At least they picked the right venue!

Less than two years ago, this same funeral home was a command post for the grass-roots army that propelled Barack Obama to victory in this conservative swing state. Here is where supporters distributed signs and stickers, sorted lists of registered voters and rallied with a Johnny Cash cover band.

Now, some of Obama’s supporters are mounting a defiant strike against the president’s party. The nascent third party, North Carolina First, could endanger the Democratic congressional majority by siphoning votes from incumbent Democrats in November’s midterm election, potentially enabling Republican challengers to pick up the seats.

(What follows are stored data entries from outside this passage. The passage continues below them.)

(** * conda-tui: the package view-model, the package lister and the
      application shell, embedded from [conda_tui/package.py] and
      [conda_tui/app.py]. *)

From Stdlib Require Import ZArith NArith List Sorted Permutation Lia Ascii String.
From stdpp Require Import base option list gmap strings pretty.

Open Scope N_scope.
Open Scope list_scope.

(** ** Python strings

    A Python [str] is a sequence of Unicode code points; [len] counts code
    points and [<] compares code point by code point. *)

Definition pystr := list N.

Definition lit (s : string) : pystr :=
  map (fun a => N_of_ascii a) (String.list_ascii_of_string s).

Definition len (s : pystr) : nat := length s.

(** [a < b] on [str]. *)
Fixpoint str_lt (a b : pystr) : bool :=
  match a, b with
  | _, [] => false
  | [], _ :: _ => true
  | x :: a', y :: b' =>
      if x <? y then true
      else if y <? x then false
      else str_lt a' b'
  end.

(** Truthiness of a [str]: the empty string is falsy. *)
Definition str_truthy (s : pystr) : bool :=
  match s with [] => false | _ :: _ => true end.

(** Truthiness of an [Optional[str]]: [None] and [""] are falsy. *)
Definition opt_truthy (o : option pystr) : bool :=
  match o with None => false | Some s => str_truthy s end.

(** ** [sorted(xs, key=f)]

    [sorted] is stable and compares keys with [<] only.  The result of a
    stable sort does not depend on the algorithm (see
    [sorted_characterised] below), so the insertion scheme stands for
    CPython's merge strategy. *)

Section Sorted.
Context {A : Type} (key : A -> pystr).

(** Place [x], which preceded every element of [l] in the input, before
    the first element whose key is not smaller than its own. *)
Fixpoint sorted_insert (x : A) (l : list A) : list A :=
  match l with
  | [] => [x]
  | y :: l' =>
      if str_lt (key y) (key x) then y :: sorted_insert x l'
      else x :: y :: l'
  end.

Fixpoint sorted (l : list A) : list A :=
  match l with
  | [] => []
  | x :: l' => sorted_insert x (sorted l')
  end.

(** [x] does not come after [y]: the key of [y] is not smaller. *)
Definition key_le (x y : A) : Prop := str_lt (key y) (key x) = false.

(** The elements of [l] that carry the key [k], in their order in [l]. *)
Definition with_key (k : pystr) (l : list A) : list A :=
  List.filter (fun x => bool_decide (key x = k)) l.
End Sorted.

(** ** Exceptions and results *)

Inductive exn :=
  | AttributeError (attr : string)
  | TypeError
  | JSONDecodeError
  | UnicodeDecodeError
  | IsADirectoryError
  | FileNotFoundError
  | PermissionError
  | ValueError
  | CorruptedEnvironmentError.

Inductive result (A : Type) :=
  | Ok (a : A)
  | Raise (e : exn).
Arguments Ok {A} a.
Arguments Raise {A} e.

Definition is_ok {A} (r : result A) : bool :=
  match r with Ok _ => true | Raise _ => false end.

Definition raises {A} (r : result A) : Prop :=
  exists e, r = Raise e.

#[global] Instance result_ret : MRet result := fun A a => Ok a.

#[global] Instance result_bind : MBind result := fun A B k r =>
  match r with
  | Ok a => k a
  | Raise e => Raise e
  end.

(** ** Rich text

    [rich.text.Text] at the level this program uses it: the plain text, the
    style spans laid over it and the three constructor options. *)

Module Rich.

(** The metadata [render_label] attaches to a label. *)
Record Meta := {
  meta_click : pystr;       (* "@click" *)
  meta_tree_node : N;       (* "tree_node" *)
  meta_cursor : bool        (* "cursor" *)
}.

Inductive Style :=
  | StyleDef (definition : string)
  | StyleMeta (meta : Meta).

Record Span := {
  span_start : nat;
  span_end : nat;
  span_style : Style
}.

Record Text := {
  plain : pystr;
  spans : list Span;
  style : string;
  justify : option string;
  no_wrap : option bool
}.

(** The code points [strip_control_codes] removes: bell, backspace,
    vertical tab, form feed and carriage return. *)
Definition is_control_code (c : N) : bool :=
  (c =? 7) || (c =? 8) || (c =? 11) || (c =? 12) || (c =? 13).

(** [strip_control_codes(s)], applied to every [str] that enters a
    [Text]. *)
Definition strip_control_codes (s : pystr) : pystr :=
  List.filter (fun c => negb (is_control_code c)) s.

(** [Text(s, style=..., justify=..., no_wrap=...)]. *)
Definition mk (s : pystr) (sty : string) (j : option string)
    (nw : option bool) : Text :=
  {| plain := strip_control_codes s; spans := []; style := sty;
     justify := j; no_wrap := nw |}.

Definition lower (a : ascii) : ascii :=
  let n := N_of_ascii a in
  if (65 <=? n) && (n <=? 90) then ascii_of_N (n + 32) else a.

(** [Style.normalize] on a definition whose words are in canonical order:
    the case of the letters is lowered (the colour ["#DB6015"] becomes
    ["#db6015"]). *)
Fixpoint normalize (definition : string) : string :=
  match definition with
  | EmptyString => EmptyString
  | String a rest => String (lower a) (normalize rest)
  end.

(** What [Text.from_markup("[sty]body[/]")] builds for a tag-free [body]:
    the body as plain text under one span carrying the normalised
    [sty]. *)
Definition from_markup_tagged (sty : string) (body : pystr) : Text :=
  {| plain := strip_control_codes body;
     spans := [ {| span_start := 0;
                   span_end := len (strip_control_codes body);
                   span_style := StyleDef (normalize sty) |} ];
     style := ""; justify := None; no_wrap := None |}.

(** Truthiness of a style: the empty definition is falsy, a style made
    from a non-empty metadata dictionary is truthy. *)
Definition style_truthy (sty : Style) : bool :=
  match sty with
  | StyleDef d => negb (String.eqb d "")
  | StyleMeta _ => true
  end.

(** [text.stylize(sty)]: a span over the whole text; nothing is recorded
    for a falsy style or an empty text. *)
Definition stylize (sty : Style) (t : Text) : Text :=
  if style_truthy sty then
    match plain t with
    | [] => t
    | _ :: _ =>
        {| plain := plain t;
           spans := spans t ++ [ {| span_start := 0; span_end := len (plain t);
                                    span_style := sty |} ];
           style := style t; justify := justify t; no_wrap := no_wrap t |}
    end
  else t.

(** [text.apply_meta(meta)]. *)
Definition apply_meta (m : Meta) (t : Text) : Text :=
  stylize (StyleMeta m) t.

(** [text + s] for a [str]: a copy of [text] with [s], stripped of its
    control codes, appended. *)
Definition add_str (t : Text) (s : pystr) : Text :=
  {| plain := plain t ++ strip_control_codes s; spans := spans t;
     style := style t; justify := justify t; no_wrap := no_wrap t |}.

Definition shift (n : nat) (sp : Span) : Span :=
  {| span_start := n + span_start sp; span_end := n + span_end sp;
     span_style := span_style sp |}.

(** [text + other] for a [Text]: a copy of [text]; unless [other] is
    empty, its plain text is appended, its base style, when it has one, is
    laid over the appended part, and its spans are moved behind the old
    text. *)
Definition add_text (t other : Text) : Text :=
  let n := len (plain t) in
  match plain other with
  | [] => t
  | _ :: _ =>
      {| plain := plain t ++ plain other;
         spans := spans t
                  ++ (if style_truthy (StyleDef (style other))
                      then [ {| span_start := n;
                                span_end := n + len (plain other);
                                span_style := StyleDef (style other) |} ]
                      else [])
                  ++ map (shift n) (spans other);
         style := style t; justify := justify t; no_wrap := no_wrap t |}
  end.

Definition covers (sp : Span) (i : nat) : bool :=
  (span_start sp <=? i)%nat && (i <? span_end sp)%nat.

Definition is_bold_style (sty : Style) : bool :=
  match sty with
  | StyleDef d => String.eqb d "bold"
  | StyleMeta _ => false
  end.

(** The character at offset [i] lies under a span whose style is
    ["bold"]. *)
Definition bold_at (t : Text) (i : nat) : bool :=
  existsb (fun sp => covers sp i && is_bold_style (span_style sp)) (spans t).

End Rich.

(** A string that holds none of the control codes [Text] strips. *)
Definition control_free (s : pystr) : Prop :=
  Forall (fun c => Rich.is_control_code c = false) s.

#[global] Instance control_free_dec (s : pystr) : Decision (control_free s).
Proof. unfold control_free. apply _. Defined.

(** ** Python values

    The values a record attribute or a decoded JSON document can hold. *)

#[warnings="-register-all"]
Inductive value :=
  | VNone
  | VBool (b : bool)
  | VInt (z : Z)
  | VFloat (bits : N)
  | VStr (s : pystr)
  | VList (items : list value)
  | VDict (entries : list (pystr * value))
  | VPath (path : pystr)
  | VObject (repr : string).

(** [os.fspath(v)] where it is defined: a [str] and a path-like object
    give a path, anything else is refused. *)
Definition fspath (v : value) : option pystr :=
  match v with
  | VStr s => Some s
  | VPath s => Some s
  | _ => None
  end.

(** [d.get(k, default)]; a [dict] is kept as its entries, one per key. *)
Fixpoint dict_get (k : pystr) (entries : list (pystr * value))
    (default : value) : value :=
  match entries with
  | [] => default
  | (k', v) :: rest =>
      if bool_decide (k' = k) then v else dict_get k rest default
  end.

Who are the “labor organizers” who objected to the opposition of these candidates?

SEANC and its parent group, the Service Employees International Union, possibly the nation’s most politically powerful labor union, are funding the effort, which was announced April 8. In the days since, they have hired more than 100 canvassers who are rounding up the signatures needed to qualify as a third party on the general election ballot.

This is a top priority for outgoing SEIU President Andy Stern, who considers it a way to hold Democratic lawmakers accountable for their health-care votes. “It’s not a fly-by-night kind of thing,” said SEIU spokeswoman Lori Lodes. “We’re making a very strong commitment to doing this. There is significant money behind it . . . There’s not a ceiling to what we’re willing to do.”

The unions are giving voice to progressive activists across this state who say they feel betrayed by Reps. Larry Kissell, Heath Shuler and Mike McIntyre, Democrats who sided with Republicans against the health-care bill.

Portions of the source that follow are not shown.